Basta mirar la fotografía un momento para entender el significado de los reclamos de Chantal. Su rostro deformado asfixia: por el dolor, por el abandono, pero, sobre todo, por la falta de solidez de la filosofía médica contemporánea, que camina sin reparar si acaso es ético y lícito olvidar que el rostro del enfermo, y lo que dicen sus guiños, es lo que debe prevalecer.
¿Por qué no se suicidó Chantal? Quizás por lo que dijo, «Quiero irme rodeada de mis hijos, amigos y médicos, festejando el viaje». Probablemente porque confiaba en abrir algunas puertas.

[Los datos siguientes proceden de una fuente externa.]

Lemma finish_attempt_ok rq writers servers sess req nodes st r :
  attempt_ok rq writers servers sess req r -> filter_ok st ->
  attempt_ok rq writers servers sess req (finish_result rq req nodes st r).
Proof.
  intros [H1 H2 H3 H4 H5 H6] Hf.
  destruct (finish_result_spec rq req nodes st r) as (F1 & F2 & F3 & _ & F5).
  assert (Ha : acquired (finish_result rq req nodes st r) = acquired r).
  { unfold acquired at 1. rewrite F1, F5. destruct (acquired r) eqn:Ea.
    - unfold acquired in Ea. done.
    - rewrite bool_decide_false by (by apply final_status_unserved). done. }
  assert (Hbusy : rr_status (finish_result rq req nodes st r) = READER_GROUP_BUSY ->
                  rr_status r = READER_GROUP_BUSY).
  { intros Hst. rewrite F5 in Hst. destruct (acquired r); [done|].
    unfold final_status in Hst.
    destruct (bool_decide_reflect (rr_status r = READER_GROUP_BUSY)); [done|].
    repeat case_if_in Hst; try done. destruct Hf as [-> |[-> |[-> | ->]]]; done. }
  constructor; rewrite ?F1, ?F2, ?F3, ?Ha; [done|done|done|auto|done|auto].
Qed.

(** *** The snapshot travels with the result *)

Lemma general_snapshot rq writers servers snapshot sess req :
  post (acquire_general pton4 pton6 cx (P := P) rq writers snapshot servers sess req)
    (fun '(r, _, _) => rr_selected_server_snapshot r = Some snapshot).
Proof.
  unfold acquire_general. apply post_any. intros cd.
  apply post_bind with (R := fun r => rr_selected_server_snapshot r = Some snapshot).
  { grow. }
  { unfold acquire_preferred. case_if; [|by apply post_ret].
    apply post_any. intros p. apply post_ret. case_if; [by destruct p|done]. }
  intros r Hr. apply post_bind with (R := fun r => rr_selected_server_snapshot r = Some snapshot).
  { grow. }
  { unfold acquire_fallback. case_if; [|by apply post_ret].
    apply post_any. intros fb. apply post_ret. unfold merge_fallback.
    set (fb' := if bool_decide (rr_selected_pool_miss_server fb = None) then _ else fb).
    clearbody fb'. repeat case_if; try done; by destruct r, fb'. }
  intros r' Hr'. by apply post_ret.
Qed.

Lemma two_snapshot rq writers e0 e1 snapshot sess req :
  post (acquire_two pton4 pton6 cx (P := P) rq writers snapshot e0 e1 sess req)
    (fun '(r, _, _) => rr_selected_server_snapshot r = Some snapshot).
Proof.
  unfold acquire_two. apply post_any. intros t. apply post_any. intros r0.
  apply post_any. intros [[r nodes] st]. apply post_ret.
  change (rr_selected_server_snapshot (two_finish snapshot nodes r) = Some snapshot).
  unfold two_finish. case_if; [|by destruct r].
  destruct (List.find _ nodes); by destruct r.
Qed.

(** ** The whole acquisition *)

Definition config_of (rq : reader_request) : PolarDB_HG_Config :=
  get_polardb_hg_config (rx_hgm cx) (rq_hid rq).

Definition profile_of (rq : reader_request) : PolarDB_StartupProfile :=
  polardb_startup_profile_for_config (config_of rq) (rx_proxy_protocol cx) (rx_profile_off cx).

Definition writers_of (rq : reader_request) (snapshot : PolarDB_ServerListSnapshot)
  : option (list PolarDB_ServerSnapshotEntry) :=
  if rd_require_replica (rq_plan rq)
  then polardb_find_writer_server_list (config_of rq) snapshot else None.

(** The server list the request selects from. *)
Definition listed (rq : reader_request) (snapshot : PolarDB_ServerListSnapshot)
    (servers : list PolarDB_ServerSnapshotEntry) : Prop :=
  rx_snapshot cx = Some snapshot /\ sn_by_hostgroup snapshot !! rq_hid rq = Some servers.

(** A connection the session can use: it still has to be opened, or it was
    opened with the startup profile and token the request needs. *)
Definition suits (rq : reader_request) (c : PgSQL_Connection) : Prop :=
  cn_connected c = false \/
  cn_profile c = profile_of rq /\
  cn_profile_generation c = generation (profile_of rq) (is_mode (rx_ids cx)).
(* ===== verification/ReaderAcquire.v ===== *)
(** * The contract of a reader acquisition

    What [polardb_acquire_reader_connection] of
    lib/PgSQL_PolarDB_ReaderPool.cpp promises to the route pipeline: which
    server it names, which connection it hands out, what each status means,
    and how two readers share the work.  Proved for every connection pool and
    every outcome of the random draws, from the postconditions of
    ReaderSafety. *)

From S2P Require Import Prelude Policy Startup Session Query Topology.
From S2P Require Import ServerList PoolConn Reader ReaderSafety.
From Stdlib Require Import ZArith String List Bool Permutation Lia.
From stdpp Require Import base tactics list gmap strings.

Open Scope Z_scope.
Open Scope polar_scope.

(** ** The final result *)

Section Contract.
Context (pton4 : string -> option Z) (pton6 : string -> option (list Z)).
Context (cx : reader_context).
Context {P : Type} `{pool : ServerPool P}.
Context (said_full : srv_id -> P -> Prop) `{Hrecord : !FullRecord P said_full}.
Context (reported_full : srv_id -> Prop).
Context (rq : reader_request).

#[local] Abbreviation post := (post said_full reported_full).
#[local] Abbreviation attempt_ok := (attempt_ok pton4 pton6 cx reported_full).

Quizás porque deseaba rebatir los discursos apoltronados e hipócritas que sostienen que se confunde la libertad con un derecho y que aseguran que si se llegase a aprobar la eutanasia activa equivaldría a apoyar y organizar los suicidios de otras personas, cosa que no ha sucedido en Holanda.
La enferma sabía que su vida ya no era vida. Sabía también que la muerte aliviaría su situación. Creo que intuyó que a pesar de que su cara había sido demolida por el tumor, mostrarse y hablar, por ella y por quienes compartan su terrible realidad, era un acto digno. Sabía que su rostro era evadido: elevar su voz para darle un sentido a su muerte y a las ideas de Lévinas también era una acción para fomentar las discusiones acerca de la dignidad hacia el final de la vida.
Morir abandonada, sin cobijo, en un vacío que no finaliza, derruida por esa mezcla nefanda de enfermedades malignas con políticos y religiosos sordos, como sucedió con Chantal, es suficiente razón para seguir discutiendo acerca de la pertinencia de la eutanasia activa.